Everything changed at my first appointment at the Sheffield hospital I met a fantastic specialist nurse there, which was so wonderful with me. It's amazing that there are still some really excellent professionals in the NHS which helps build up your faith back in the hospitals. Since I have found out that I suffer from Cauda Equina Syndrome, I have come to terms with my condition and life so much better now that I have been given all the in's and out's of my quite tricky condition. I want to make the most of what I have. I have just recently had another spinal root block with a steroid injection. It has been five days now and still very painful. I just hope this works and I have some relief from pain. That would be lovely. I catheterise my bladder and bowels daily and have no problems at all now, but I still have the loss of sensation in my right leg and foot though. It has been great to meet the specialist nurse that cares and listens, my life has been so much better now, I can go out now without worrying. I can't thank Sheffield hospitals caring staff enough, and I have sent the Sheffield Northern General a letter expressing my thanks for their professional caring staff.

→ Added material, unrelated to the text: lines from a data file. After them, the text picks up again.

Lemma emit_rewrites_ok rewrites cursor e :
  emission_ok e -> 0 <= cursor -> rewrites_ok (size input) cursor rewrites ->
  size (output e) + size (desugared input cursor rewrites) < 2 ^ 32 ->
  match emit_rewrites source limits cursor rewrites e with
  | Ok (cursor', e') =>
      0 <= cursor' <= size input
      /\ output e ++ desugared input cursor rewrites
         = output e' ++ slice input {| span_begin := cursor'; span_end := size input |}
      /\ emission_ok e' /\ size (segments e') <= size (segments e) + 6 * size rewrites
      /\ exists gs, emitted e' = emitted e ++ gs /\ Forall2 redirect_for rewrites gs
  | Err d => max_rewrite_segments limits < size (segments e) + 6 * size rewrites
             /\ code d = kResourceLimit
  | Oob => False
  end.
Proof.
  revert cursor e. induction rewrites as [|r rest IH]; intros cursor e He Hc Hok Hfit; cbn [emit_rewrites].
  - cbn in Hok. pose proof (size_nonneg (@nil ArrowRewrite)).
    do 4 (split; [done || lia|]). exists []. by rewrite app_nil_r.
  - destruct Hok as [Hr Hrest]. rewrite desugared_cons, size_app in Hfit.
    pose proof (size_nonneg (desugared input (span_end (rewrite_rule r)) rest)).
    pose proof (emit_rewrite_ok cursor r e He Hc Hr ltac:(lia)) as H1. rewrite size_cons.
    pose proof (size_nonneg rest).
    destruct (emit_rewrite source limits cursor r e) as [e1|]; [|split; [lia|done]].
    destruct H1 as (O1 & He1 & L1 & g & M1 & Hg).
    assert (0 <= span_end (rewrite_rule r)) as Hc1 by (unfold rewrite_ok in Hr; lia).
    specialize (IH (span_end (rewrite_rule r)) e1 He1 Hc1 Hrest ltac:(rewrite O1, size_app; lia)).
    destruct (emit_rewrites source limits _ rest e1) as [[cursor' e']|d|]; [|destruct IH; split; [lia|done]|done].
    destruct IH as (? & E & ? & ? & gs & M2 & Hgs). split; [done|]. split; [|split; [done|split; [lia|]]].
    + by rewrite desugared_cons, app_assoc, <- O1.
    + exists (g :: gs). rewrite M2, M1, <- app_assoc. split; [done|by constructor].
Qed.

Lemma IsValidRewrite_spec cursor r :
  0 <= cursor ->
  IsValidRewrite source r = true /\ cursor <= span_begin (rewrite_rule r)
  <-> rewrite_id r <> 0 /\ rewrite_ok (size input) cursor r.
Proof.
  intros Hc. unfold IsValidRewrite, IsValidSpan, rewrite_ok. fold input.
  rewrite !andb_true_iff, negb_true_iff, Z.eqb_neq, !Z.eqb_eq, !Z.leb_le, !Z.ltb_lt.
  split; [intros ([] & ?)|intros []]; split_and!; lia.
Qed.

Lemma desugared_size_nonneg cursor rewrites : 0 <= size (desugared input cursor rewrites).
Proof. apply size_nonneg. Qed.

Lemma piece_size cursor r :
  0 <= cursor -> rewrite_ok (size input) cursor r ->
  size (piece cursor r) = span_begin (rewrite_rule r) - cursor + replacement_size r
  /\ span_size (rewrite_rule r) = span_end (rewrite_rule r) - span_begin (rewrite_rule r)
  /\ span_end (rewrite_source r) - span_begin (rewrite_source r) <= replacement_size r
  /\ span_end (rewrite_target r) - span_begin (rewrite_target r) <= replacement_size r
  /\ replacement_size r < 2 ^ 34.
Proof.
  intros Hc (H0 & H1 & H2 & H3 & H4 & H5 & H6 & H7 & H8). unfold piece, replacement_size, span_size.
  rewrite !size_app, !slice_size by (cbn; lia). cbn [span_begin span_end].
  rewrite !u32_small by lia. change (size kPrefix) with 9. change (size kMiddle) with 7.
  change (size kSuffix) with 2. lia.
Qed.

(** The second rewrite of an id is refused; fresh ids are not. *)
Definition ids_fresh (ids : gset Z) (rewrites : list ArrowRewrite) : Prop :=
  NoDup (rewrite_id <$> rewrites)
  /\ Forall (fun r => rewrite_id r <> 0 /\ rewrite_id r ∉ ids) rewrites.

Lemma check_rewrites_ok rewrites ids g0 prev :
  0 <= prev <= size input -> size input - prev <= g0 < 2 ^ 32 ->
  match check_rewrites source limits ids g0 prev rewrites with
  | Ok g => rewrites_ok (size input) prev rewrites /\ g < 2 ^ 32
            /\ g = g0 - (size input - prev) + size (desugared input prev rewrites)
  | Err d => rewrites_ok (size input) prev rewrites -> ids_fresh ids rewrites ->
             exists r, d = diagnostic kResourceLimit (lit "rules.generated_too_large") (rewrite_rule r) false
  | Oob => False
  end.
Proof.
  revert ids g0 prev. induction rewrites as [|r rest IH]; intros ids g0 prev Hp Hg; cbn [check_rewrites].
  { cbn [desugared rewrites_ok]. rewrite slice_size by (cbn; lia). cbn. lia. }
  destruct (negb (IsValidRewrite source r) || _ || _) eqn:Ebad.
  { intros [Hr _] [_ [[Hid Hin] _]%Forall_cons]. exfalso.
    destruct (proj2 (IsValidRewrite_spec prev r ltac:(lia)) (conj Hid Hr)) as [Hv Hb].
    rewrite Hv, bool_decide_eq_false_2 in Ebad by done. cbn [negb orb] in Ebad.
    destruct (Z.ltb_spec (span_begin (rewrite_rule r)) prev); [lia|done]. }
  apply orb_false_iff in Ebad as [Ebad Hin%bool_decide_eq_false].
  apply orb_false_iff in Ebad as [Hv%negb_false_iff Hb%Z.ltb_ge].
  assert (rewrite_id r <> 0 /\ rewrite_ok (size input) prev r) as [Hid Hr]
    by (apply IsValidRewrite_spec; [lia|done]).
  destruct (piece_size prev r ltac:(lia) Hr) as (Hps & Hrs & Hsrc & Htgt & Hsmall).
  pose proof Hr as (H0 & H1 & H2 & H3 & H4 & H5 & H6 & H7 & H8).
  rewrite Hrs, u64_small by lia. unfold AddSize.
  destruct (Z.ltb_spec (2 ^ 64 - 1 - (g0 - (span_end (rewrite_rule r) - span_begin (rewrite_rule r))))
    (replacement_size r)); [lia|].
  destruct (_ || _) eqn:Elarge; [by exists r|]. split_tests.
  assert (0 <= span_end (rewrite_rule r) <= size input) as Hp' by lia.
  specialize (IH ({[rewrite_id r]} ∪ ids) (g0 - (span_end (rewrite_rule r) - span_begin (rewrite_rule r))
    + replacement_size r) (span_end (rewrite_rule r)) Hp' ltac:(lia)).
  destruct (check_rewrites source limits _ _ _ rest) as [g|d|]; [|intros [_ Hrest] [Hnd Hf]|done].
  - destruct IH as (Hrest & Hlt & ->). split; [by split|]. split; [done|].
    rewrite desugared_cons, size_app. lia.
  - apply IH; [done|]. apply Forall_cons in Hf as [_ Hf]. cbn in Hnd. apply NoDup_cons in Hnd as [Hnin Hnd].
    split; [done|]. rewrite Forall_forall in Hf |- *. intros x Hx. destruct (Hf x Hx) as [? ?].
    split; [done|]. rewrite elem_of_union, elem_of_singleton. intros [E|]; [|done].
    apply Hnin. rewrite <- E. by apply list_elem_of_fmap_2.
Qed.

Lemma check_segments_ok segs text b :
  0 <= b -> size text < 2 ^ 32 -> tiled b segs (size text) -> Forall (segment_ok input text) segs ->
  check_segments segs (size text) (size input) b = true.
Proof.
  intros Hb Hfit. revert b Hb. induction segs as [|s segs IH]; intros b Hb Ht Hs; cbn in Ht |- *.
  - subst. apply Z.eqb_refl.
  - destruct Ht as (E & Hlt & Ht). apply Forall_cons in Hs as [(Hg & Ho & Hcp) Hs].
    unfold span_within in *. destruct (_ || _) eqn:Ebad; [exfalso|apply IH; [lia|done|done]].
    rewrite !orb_true_iff, negb_true_iff, Z.eqb_neq, !Z.leb_le, !Z.ltb_lt, andb_true_iff in Ebad.
    destruct Ebad as [[[[[?|?]|?]|?]|?]|[Ek%bool_decide_eq_true Hsz%negb_true_iff%Z.eqb_neq]]; try lia.
    specialize (Hcp Ek). apply (f_equal size) in Hcp. rewrite !slice_size in Hcp by lia.
    unfold span_size in Hsz. rewrite !u32_small in Hsz by lia. lia.
Qed.

(** What a successful emission contains. *)
Record desugared_result (rewrites : list ArrowRewrite) (text : bytes) (r : DesugarResult) : Prop := {
  dr_storage : generated_storage r = Some text;
  dr_text : text = desugared input 0 rewrites;
  dr_fits : 0 < size text < 2 ^ 32;
  dr_sizes : generated_size_ (rewrite_map r) = size text /\ original_size_ (rewrite_map r) = size input;
  dr_tiled : tiled 0 (segments_ (rewrite_map r)) (size text);
  dr_segments : Forall (segment_ok input text) (segments_ (rewrite_map r));
  dr_redirects : Forall (redirect_ok (segments_ (rewrite_map r))) (redirects r);
  dr_tables : Forall (table_written text) (redirects r);
  dr_for : Forall2 redirect_for rewrites (redirects r);
  dr_clean : desugar_diagnostics r = [];
}.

When I first got diagnosed with CES, I did the usual checking up on the internet and trying to read as much information about what 'CES' meant. Which I and so many other people apart from CES suffers, had not even heard of this condition before. I found along my journey that not many professional people knew of this condition either, and also there was not that much information out there and to be true. Since coming to terms with being a CES suffer, I am now explaining to people what it is and how it has an impact on your life. I have really wanted to help as many people as much as I can, to make their journey an easier ride. The charity is called; Cauda Equina Syndrome UK Charity. Post edited to remove URL. Solicitation is never permitted at Spine-Health
Well that's a very shorten version of my life with back problems and CES. I'll look forward to chat to you later.